Doc:  “When was the last time you had anesthesia?”  (pretty straight forward)

Spinal Cord:  “You mean totally under or including the twilight kind?”

Doc:  “Only totally under, the twilight kind doesn’t matter?”

Cord:  “Well I had the twilight kind in 2006 . . .”

Doc:  “OK, and the other?”

Cord:  “Yes, it was 2006 because that was the year the garage flooded.”  Turning to wife, “Right? 2006?”

Another symptom of advanced waiting is self-doubt.  The receptionist called to our family that the surgeon was finished and would talk with us. “Go around the corner and wait on the bench.  He’ll be right out,” she instructed. I am a college graduate and I found myself walking down the hall carrying coats, bags, Starbucks ventis, and tossing my head like a spooked horse, “This corner?  This bench?  What if there’s another corner and another bench and I miss the doctor?  Why don’t they have a sign, ‘Corner’ and ‘Bench’ or even ‘This way to THE corner and THE bench.’?”

The surgeon was friendly and informative and positive and pleased.  And I, the college grad, still had to work hard to itemize what he was saying.  This is because the waiter doesn’t speak the doctor’s language.  The waiter speaks Basic Oatmeal.  The doctor on the other hand has to condense 8 years of medical school and residency and 20 years of nitty-gritty field work into 4 or 5 sentences that sum up this procedure, my dear relative’s particulars, and the general way forward in most circumstances barring anything surprising.  He, who obviously excelled in the maths and sciences, is required to be a poet.  It would be like trying to tweet the plot of The Lord of the Rings to a Basset Hound.
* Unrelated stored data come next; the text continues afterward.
(** The closure [transformProperties] of [transformTool].  It updates its
    argument in place; the embedding returns the updated tree.

    [for (const key in props)] enumerates the fields of an object and the
    indices of an array; over a string it enumerates one-character strings,
    which have neither a [type] nor a [properties], and over the other
    values nothing.  For each enumerated value [v = props[key]]: reading
    [v.type] throws when [v] is [null]; a truthy [v.type] is replaced by its
    upper-casing; a truthy [v.properties] is walked recursively.  The two
    updates touch different fields of [v].  The recursion is structural:
    the walk goes into the fields of [v] as they were given, the
    upper-casing being tried before it, so that its exception comes first
    as in the source, and applied after it. *)
Fixpoint transformProperties (props : json) : result json :=
  let visit (v : json) : result json :=
    match v with
    | JNull => Err TypeError
    | JObj fields =>
        match update_field transformProperties_type "type" fields with
        | Err e => Err e
        | Ok _ =>
            try! fields1 <-
              update_field
                (fun p => if truthy (Some p) then transformProperties p else Ok p)
                "properties" fields;
            try! fields2 <- update_field transformProperties_type "type" fields1;
            Ok (JObj fields2)
        end
    | _ => Ok v
    end in
  match props with
  | JObj fields =>
      try! fields' <-
        map_result (fun kv => try! v' <- visit (snd kv); Ok (fst kv, v')) fields;
      Ok (JObj fields')
  | JArr items =>
      try! items' <- map_result visit items;
      Ok (JArr items')
  | _ => Ok props
  end.

(** The body of the loop above for one value [v = props[key]], in the
    order of the source, [walk] being the recursive call:
    [transformProperties_eq] shows that the fixpoint computes it. *)
Definition transformProperties_step (walk : json -> result json) (v : json)
  : result json :=
  match v with
  | JNull => Err TypeError
  | JObj fields =>
      try! fields1 <- update_field transformProperties_type "type" fields;
      try! fields2 <-
        update_field (fun p => if truthy (Some p) then walk p else Ok p)
          "properties" fields1;
      Ok (JObj fields2)
  | _ => Ok v
  end.

Definition transformTool (tool : ToolInput.t) : result Tool.t :=
  let name := FunctionDeclaration.name (ToolInput.function tool) in
  let description := FunctionDeclaration.description (ToolInput.function tool) in
  let parameters := FunctionDeclaration.parameters (ToolInput.function tool) in
  try! parameters <- transformProperties parameters;
  Ok (Tool.mk [FunctionDeclaration.mk name description parameters]).

Definition transformTools (tools : list ToolInput.t) : result (list Tool.t) :=
  map_result transformTool tools.

(** ** The streaming bridge *)

Definition enqueue (r : StreamRecord) : M Controller.t unit :=
  fun c => (Controller.mk (Controller.queue c ++ [r]) (Controller.state c), Ok tt).

(** Modelled from the spec: [writeChatCompletionChunk] of [../utils], the
    chunk-writer capability that writes one record carrying the chunk. *)
Definition writeChatCompletionChunk (chunk : ChatCompletionChunk.t)
  : M Controller.t unit :=
  enqueue (ChunkRecord chunk).

(** Modelled from the spec: [writeChatCompletionEnd] of [../utils], which
    writes the end-of-stream marker. *)
Definition writeChatCompletionEnd : M Controller.t unit :=
  enqueue EndRecord.

(** [controller.close()]. *)
Definition close : M Controller.t unit :=
  fun c => (Controller.mk (Controller.queue c) Closed, Ok tt).

(** [calls.map((call, ix) => ...)], [ix] counting from [from]; the first
    call whose arguments cannot be normalized ends the map with its
    exception. *)
Fixpoint map_tool_calls (from : nat) (calls : list ModelFunctionCall.t)
  : result (list ToolCall.t) :=
  match calls with
  | [] => Ok []
  | call :: rest =>
      try! args <- replaceNewlinesInObject (ModelFunctionCall.args call);
      try! rest' <- map_tool_calls (S from) rest;
      Ok (ToolCall.mk from (string_of_index from)
            (ToolCallFunction.mk (ModelFunctionCall.name call) (JSON_stringify args))
          :: rest')
  end.

Definition text_chunk (chunkText : string) : ChatCompletionChunk.t :=
  ChatCompletionChunk.mk [Choice.mk (Delta.mk "assistant" chunkText None)].

Definition text_record (chunkText : string) : StreamRecord :=
  ChunkRecord (text_chunk chunkText).

Definition tool_calls_chunk (tool_calls : list ToolCall.t) : ChatCompletionChunk.t :=
  ChatCompletionChunk.mk [Choice.mk (Delta.mk "assistant" "" (Some tool_calls))].

(** The loop [for await (const chunk of result.stream)]. *)
Fixpoint for_await (stream : list (result string)) : M Controller.t unit :=
  match stream with
  | [] => ret tt
  | step :: rest =>
      let! chunkText <- lift step;
      writeChatCompletionChunk (text_chunk chunkText) ;;
      for_await rest
  end.

(** The [start] callback of the returned stream. *)
Definition start (result : StreamResult.t) : M Controller.t unit :=
  for_await (StreamResult.stream result) ;;
  let! calls <- lift (StreamResult.response result);
  match calls with
  | Some ((_ :: _) as calls) =>
      let! tool_calls <- lift (map_tool_calls 0 calls);
      writeChatCompletionChunk (tool_calls_chunk tool_calls)
  | _ => ret tt
  end ;;
  writeChatCompletionEnd ;;
  close.

(** [new ReadableStream({start})]: the stream once its producer has run,
    as the log of what the producer wrote and the final state; an exception
    of the producer puts the stream in the errored state. *)
Definition ReadableStream (start : M Controller.t unit) : Controller.t :=
  match start (Controller.mk [] Readable) with
  | (c, Ok _) => c
  | (c, Err e) => Controller.mk (Controller.queue c) (Errored e)
  end.

(** ** The facade *)

Definition get_messages : M World.t (list Message.t) :=
  fun w => (w, Ok (World.messages w)).

(** [messages.shift()]: removes the first element of the array and returns
    it; [None] is [undefined], on an empty array. *)
Definition shift : M World.t (option Message.t) :=
  fun w =>
    match World.messages w with
    | [] => (w, Ok None)
    | m :: rest => (World.mk rest (World.calls w), Ok (Some m))
    end.

Definition log_call (c : ClientCall) : M World.t unit :=
  fun w => (World.mk (World.messages w) (World.calls w ++ [c]), Ok tt).

(** [this.model.startChat(params)]: the session, which holds its
    parameters.  The client checks the parameters when it creates the
    session (the roles of the history and their order) and may refuse them
    with an exception; the check belongs to the client library and is the
    parameter [check].  The call is recorded also when it is refused. *)
Definition startChat_checked (check : StartChatParams.t -> result unit)
    (params : StartChatParams.t) : M World.t StartChatParams.t :=
  log_call (StartChat params) ;;
  lift (check params) ;;
  ret params.

(** The check of a client that accepts every session. *)
Definition accept_all (params : StartChatParams.t) : result unit := Ok tt.

(** [startChat] on a client that accepts every session. *)
Definition startChat (params : StartChatParams.t) : M World.t StartChatParams.t :=
  startChat_checked accept_all params.

(** [await chat.sendMessageStream(parts)]. *)
Definition sendMessageStream (this : GenerativeModel.t) (chat : StartChatParams.t)
    (parts : list Part) : M World.t StreamResult.t :=
  log_call (SendMessageStream parts) ;;
  lift (GenerativeModel.service this chat parts).

(** [messages.slice(0, -1)]: a copy without the last element. *)
Definition slice_0_m1 (messages : list Message.t) : list Message.t :=
  removelast messages.

(** [messages[messages.length - 1]]; on an empty array the index is [-1]
    and the value [undefined]. *)
Definition last_message (messages : list Message.t) : option Message.t :=
  match messages with
  | [] => None
  | _ => nth_error messages (List.length messages - 1)
  end.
After the corner and the bench came more hallway hikes with fresh ventis, whole new wings and their portraited benefactors discovered, turns, elevators, retraces, lefts, rights, inquiries, and finally my relative’s assigned nook for the night.  Loopy on meds and tucked in tight, she rested in the care of the kind nurses, and we, the waiters, emerged through the sliding glass doors gulping lungfuls of cold air and reveling in the spanse of sky above our heads.  Only then did I realize that I had felt the weight of the ceiling on my head and all the floors above it the whole time I was waiting.  I also realized that I smelled like a band-aid.

John Milton, the poet going blind, said “They also serve who only stand and wait.”  Milton was right.  Waiting is good for us.  It forcibly teaches humility and patience.  It shows me a true picture of myself – all my productive days are no more productive or valuable than this one in the sidewater.

This day was a labor of love, as all waiting must be.